Showing posts with label monitoring. Show all posts
Showing posts with label monitoring. Show all posts

Saturday, August 10, 2013

Varnish collector plugin for OpenTSDB



Have you checked out OpenTSDB yet? It's pretty nifty. 

OpenTSDB is a time-series database built on top of the venerable hbase. It allows you to aggregate and crunch many thousands of time-series metrics and digest them into useful statistics and graphs.

But the best part is the tagging system that allows you to build dynamic and useful graphs on the fly. With every metric you send you simply attach arbitrary tags "datacenter=ec2 cluster=production05 branch=master". Later on you can bring these up to compare minute differences between systems.

This kind of monitoring blows "enterprise" solutions like Zabbix and Nagios out of the water. There's no way you could fit this kind of data into either rrdtool or whatever the heck Zabbix uses to store it (MYSQL??!?!). It's also an "agentless" solution, which makes it well suited for the cloud.

Tcollector

Now you can get realtime metrics on how your varnish web accelerator is doing.  I wrote a tcollector plugin to slurp counters from varnishstat and send them to TSDB.

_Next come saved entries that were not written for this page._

(** ** The client *)

Record ClientConfig := {
  cc_rpcUrl : string;
  cc_networkPassphrase : string;
  cc_contractId : string;
  cc_feeBufferMultiplier : double
}.

Definition empty_text (s : string) : bool := match s with EmptyString => true | _ => false end.

Definition new_FlowFiClient (rpcUrl passphrase contract : string) (feeBufferMultiplier : option double) :
    outcome ClientConfig :=
  if empty_text rpcUrl || empty_text passphrase || empty_text contract then
    Throws (ErrorMsg "FlowFiClient: rpcUrl, networkPassphrase and contractId are required")
  else Returns {| cc_rpcUrl := rpcUrl; cc_networkPassphrase := passphrase; cc_contractId := contract;
                  cc_feeBufferMultiplier := default DEFAULT_FEE_BUFFER_MULTIPLIER feeBufferMultiplier |}.

(** What leaves the client. *)
Inductive Sent := Signed (envelopeXdr : string) | Submitted (signedXdr : string).
Definition record_sent (e : Sent) : Js (list Sent) unit := modify (fun log => log ++ [e]).

Section Calls.
Context (cfg : ClientConfig) (shim : option RpcShim).

Definition baseBuildArgs (source : string) : BuildCallArgs :=
  {| sourceAccount := source; contractId := cc_contractId cfg; networkPassphrase := cc_networkPassphrase cfg |}.

(** A shim's function, if the shim has it. *)
Definition shim_has {A} (f : RpcShim -> option A) : option A := match shim with Some s => f s | None => None end.

Definition submitSigned (signedXdr : string) : Js (list Sent) (string * option Z) :=
  match shim_has shim_send with
  | Some send => do! record_sent (Submitted signedXdr) in lift (send signedXdr)
  | None =>
      let! tx := lift (fromXDR signedXdr) in
      do! record_sent (Submitted tx) in
      let! hash := lift (sendTransaction tx) in
      ret (default ""%string hash, None)
  end.

(** The padded fee is computed, and then left. *)
Definition signAndSubmit (unsignedXdr : string) (signer : Signer) : Js (list Sent) (string * option Z) :=
  let! assembled := lift (simulateAndAssemble unsignedXdr (cc_feeBufferMultiplier cfg) shim) in
  do! record_sent (Signed assembled.1) in
  let! signedXdr := lift (signTransaction signer assembled.1) in
  submitSigned signedXdr.

Definition pollStreamIdFromTx (transactionHash : string) : outcome Z :=
  match shim_has shim_getStreamIdForTx with Some f => f transactionHash | None => Returns 0 end.

Definition validateCreateParams (p : CreateStreamParams) : outcome unit :=
  if sp_amount p <=? 0 then Throws (ErrorMsg "createStream: amount must be > 0")
  else if sp_duration p <=? 0 then Throws (ErrorMsg "createStream: duration must be > 0")
  else match sp_cliffDuration p with
       | Some c => if (c <=? 0) || (sp_duration p <? c)
                   then Throws (ErrorMsg "createStream: cliffDuration must satisfy 0 < cliff <= duration")
                   else Returns tt
       | None => Returns tt
       end.

Definition createStream (p : CreateStreamParams) (signer : Signer) : Js (list Sent) (Z * string) :=
  do! lift (validateCreateParams p) in
  let! source := lift (getPublicKey signer) in
  let! unsigned := lift (buildCreateStreamXdr p (baseBuildArgs source)) in
  let! sent := signAndSubmit unsigned signer in
  let! streamId := lift (pollStreamIdFromTx sent.1) in
  ret (streamId, sent.1).

Record WithdrawResult := { wr_streamId : Z; wr_amount : Z; wr_transactionHash : string }.

Fixpoint withdraw_each (recipient : string) (streamIds : list Z) (signer : Signer) :
    Js (list Sent) (list WithdrawResult) :=
  match streamIds with
  | [] => ret []
  | streamId :: rest =>
      let! unsigned := lift (buildWithdrawXdr streamId recipient (baseBuildArgs recipient)) in
      let! sent := signAndSubmit unsigned signer in
      let! out := withdraw_each recipient rest signer in
      ret ({| wr_streamId := streamId; wr_amount := default 0 sent.2; wr_transactionHash := sent.1 |} :: out)
  end.

Definition batchWithdraw (streamIds : list Z) (signer : Signer) : Js (list Sent) (list WithdrawResult) :=
  match streamIds with
  | [] => throw (ErrorMsg "batchWithdraw: streamIds must not be empty")
  | _ =>
      let! recipient := lift (getPublicKey signer) in
      withdraw_each recipient streamIds signer
  end.

Definition topUpStream (streamId amount : Z) (signer : Signer) : Js (list Sent) string :=
  if amount <=? 0 then throw (ErrorMsg "topUpStream: amount must be > 0")
  else
    let! sender := lift (getPublicKey signer) in
    let! unsigned := lift (buildTopUpXdr streamId sender amount (baseBuildArgs sender)) in
    let! sent := signAndSubmit unsigned signer in
    ret sent.1.

Definition cancelStream (streamId : Z) (signer : Signer) : Js (list Sent) string :=
  let! sender := lift (getPublicKey signer) in
  let! unsigned := lift (buildCancelXdr streamId sender (baseBuildArgs sender)) in
  let! sent := signAndSubmit unsigned signer in
  ret sent.1.

Definition closeStream (streamId : Z) (signer : Signer) : Js (list Sent) string :=
  let! caller := lift (getPublicKey signer) in
  let! unsigned := lift (buildCloseXdr streamId caller (baseBuildArgs caller)) in
  let! sent := signAndSubmit unsigned signer in
  ret sent.1.

(** The live read path is a placeholder. *)
Definition simulateRead (m : string) : outcome Json := Returns JNull.

Definition getStream (streamId : Z) : outcome Json :=
  match shim_has shim_getStream with Some f => f streamId | None => simulateRead "get_stream" end.

Definition getClaimableAmount (streamId : Z) : outcome Z :=
  match shim_has shim_getClaimableAmount with
  | Some f => f streamId
  | None =>
      let? value := simulateRead "get_claimable_amount" in
      match value with
      | JNull | JUndefined => Returns 0
      | JNumber n | JBigint n => Returns n
      | JString s => BigInt_of_string s
      | _ => Throws SyntaxErr
      end
  end.
End Calls.
End Client.

(** * The client library: properties

    The padded fee never falls below the minimum a double can hold exactly, and
    can above; a call that names an account by its text is never built, so no
    operation of the library signs or sends anything, and its reads are constant. *)

Local Open Scope Z_scope.

(** ** The fee *)

Lemma scaled_ge m t :
  0 <= m <= 2 ^ 53 -> TICK <= t -> m * TICK <= round_ticks (m * TICK * t) TICK.
Proof.
  intros Hm Ht. pose proof TICK_pos. apply round_ticks_ge; [done| |].
  - exists m, 1074. rewrite <- TICK_pow. split_and!; lia.
  - apply Z.mul_le_mono_nonneg_l; [nia|done].
Qed.

Lemma ceil_ge m r : m * TICK <= r -> m <= - (- r / TICK).
Proof. pose proof TICK_pos. intros H'. pose proof (Z.div_le_mono (- r) (- m * TICK) TICK ltac:(done) ltac:(lia)). rewrite Z.div_mul in *; lia. Qed.

Lemma product_le m t a b u : 0 <= m <= a -> 0 < u -> t <= b * u -> 0 <= b -> m * u * t <= a * b * u * u.
Proof.
  intros Hm Hu Ht Hb. replace (m * u * t) with (m * t * u) by ring. apply Z.mul_le_mono_nonneg_r; [lia|].
  replace (a * b * u) with (a * (b * u)) by ring. transitivity (m * (b * u)).
  - apply Z.mul_le_mono_nonneg_l; lia.
  - apply Z.mul_le_mono_nonneg_r; nia.
Qed.

(** Up to 2^53 the padded fee is never below the simulated minimum, whatever the
    multiplier; it is a text of digits unless the multiplier is infinite, not a
    number, or so large that the product overflows, which throw. *)
Theorem fee_never_below_minimum (m : Z) (multiplier : double) :
  0 <= m <= 2 ^ 53 ->
  match applyFeeBuffer m multiplier with
  | Returns text => exists f, text = BigInt_toString f /\ m <= f
  | Throws e =>
      e = ErrorMsg "applyFeeBuffer: multiplier must be >= 1" /\ dltb multiplier (dint 1) = true \/
      e = RangeErr /\ match multiplier with DFin t => 2 ^ 970 * TICK < t | _ => True end
  end.
Proof.
  intros Hm. pose proof TICK_pos as HT. unfold applyFeeBuffer. destruct (dltb multiplier (dint 1)) eqn:Hlt; [by left|].
  rewrite Number_double_small by done. destruct multiplier as [|s|t].
  - by right.
  - unfold dint, dmul. destruct (m * TICK =? 0); by right.
  - unfold dint in *. simpl in Hlt. apply Z.ltb_ge in Hlt. unfold dmul.
    destruct (Z.eq_dec m 0) as [->|Hnz].
    { change (0 * TICK) with 0. change (0 * t) with 0. change (of_ticks 0 TICK) with (DFin 0).
      exists 0. by vm_compute. }
    assert (0 < m * TICK * t) as Hpos by (apply Z.mul_pos_pos; [apply Z.mul_pos_pos|]; lia).
    destruct (Z.le_gt_cases t (2 ^ 970 * TICK)) as [Hle|Hgt].
    + assert (m * TICK * t <= 2 ^ 1023 * TICK * TICK) as Hb.
      { replace (2 ^ 1023) with (2 ^ 53 * 2 ^ 970) by (rewrite <- Z.pow_add_r; [done|lia|lia]).
        by apply product_le. }
      rewrite (of_ticks_finite _ _ 1023) by (done || lia).
      pose proof (scaled_ge m t Hm ltac:(lia)) as Hge. set (r := round_ticks _ _) in *.
      unfold Math_ceil, on_ticks, BigInt_double. rewrite Z.mod_mul, Z.div_mul by lia. cbn [obind].
      eexists. split; [done|]. by apply ceil_ge.
    + unfold of_ticks. set (r := round_ticks _ _). destruct (_ <=? r); [by right|].
      unfold Math_ceil, on_ticks, BigInt_double. rewrite Z.mod_mul, Z.div_mul by lia. cbn [Z.eqb obind].
      eexists. split; [done|]. apply ceil_ge. rewrite Z.sgn_pos, Z.mul_1_l by done. subst r.
      rewrite Z.abs_eq by lia. apply scaled_ge; lia.
Qed.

There's a pull request up to merge the collector into the tcollector repo, but in the meantime you can find the varnish collector script here.

The Code



#!/usr/bin/python

"""Send varnishstat counters to TSDB"""

import re
import subprocess
import sys
import json
import time

from collectors.lib import utils

interval = 15 # seconds

# Prefixes here will be prepended to each metric name before being sent
metric_prefix = ['varnishstat']

# Add any additional tags you would to include into this array as strings
#
# tags = ['production=false', 'cloud=amazon']
tags = []

# By default varnishstat returns about 300 metrics and not all of them are
# very useful.
#
# If you would like to collect all of the counters simply set vstats to "all"
#
# vstats = 'all'

# Some useful default values to send
vstats = [
  'client_conn',
  'client_drop',
  'client_req',
  'cache_hit',
  'cache_hitpass',
  'cache_miss'
]

def main():
  utils.drop_privileges()

  while True:
    try:
      if vstats == "all":
        stats = subprocess.Popen(
          ["varnishstat", "-1", "-j"],
          stdout=subprocess.PIPE,
        )
      else:
        fields = ",".join(vstats)
        stats = subprocess.Popen(
          ["varnishstat", "-1", "-f" + fields, "-j"],
          stdout=subprocess.PIPE,
        )
    except OSError, (errno, msg):
      # Die and signal to tcollector not to run this script.
      sys.stderr.write("Error: %s" % msg)
      sys.exit(13)

    metrics = ""
    for line in stats.stdout.readlines():
      metrics += line
    metrics = json.loads(metrics)

    # We'll use the timestamp provided by varnishstat for our metrics
    pattern ='%Y-%m-%dT%H:%M:%S' 
    timestamp = int(time.mktime(time.strptime(metrics['timestamp'], pattern)))
    for k, v in metrics.iteritems():
      if k != 'timestamp':
        # Prepend any provided prefixes to each metric name
        metric_name = ".".join(metric_prefix) + "." + k
        print "%s %d %s %s" % \
          (metric_name, timestamp, v['value'], ",".join(tags))

    sys.stdout.flush()
    time.sleep(interval)

if __name__ == "__main__":
  sys.exit(main())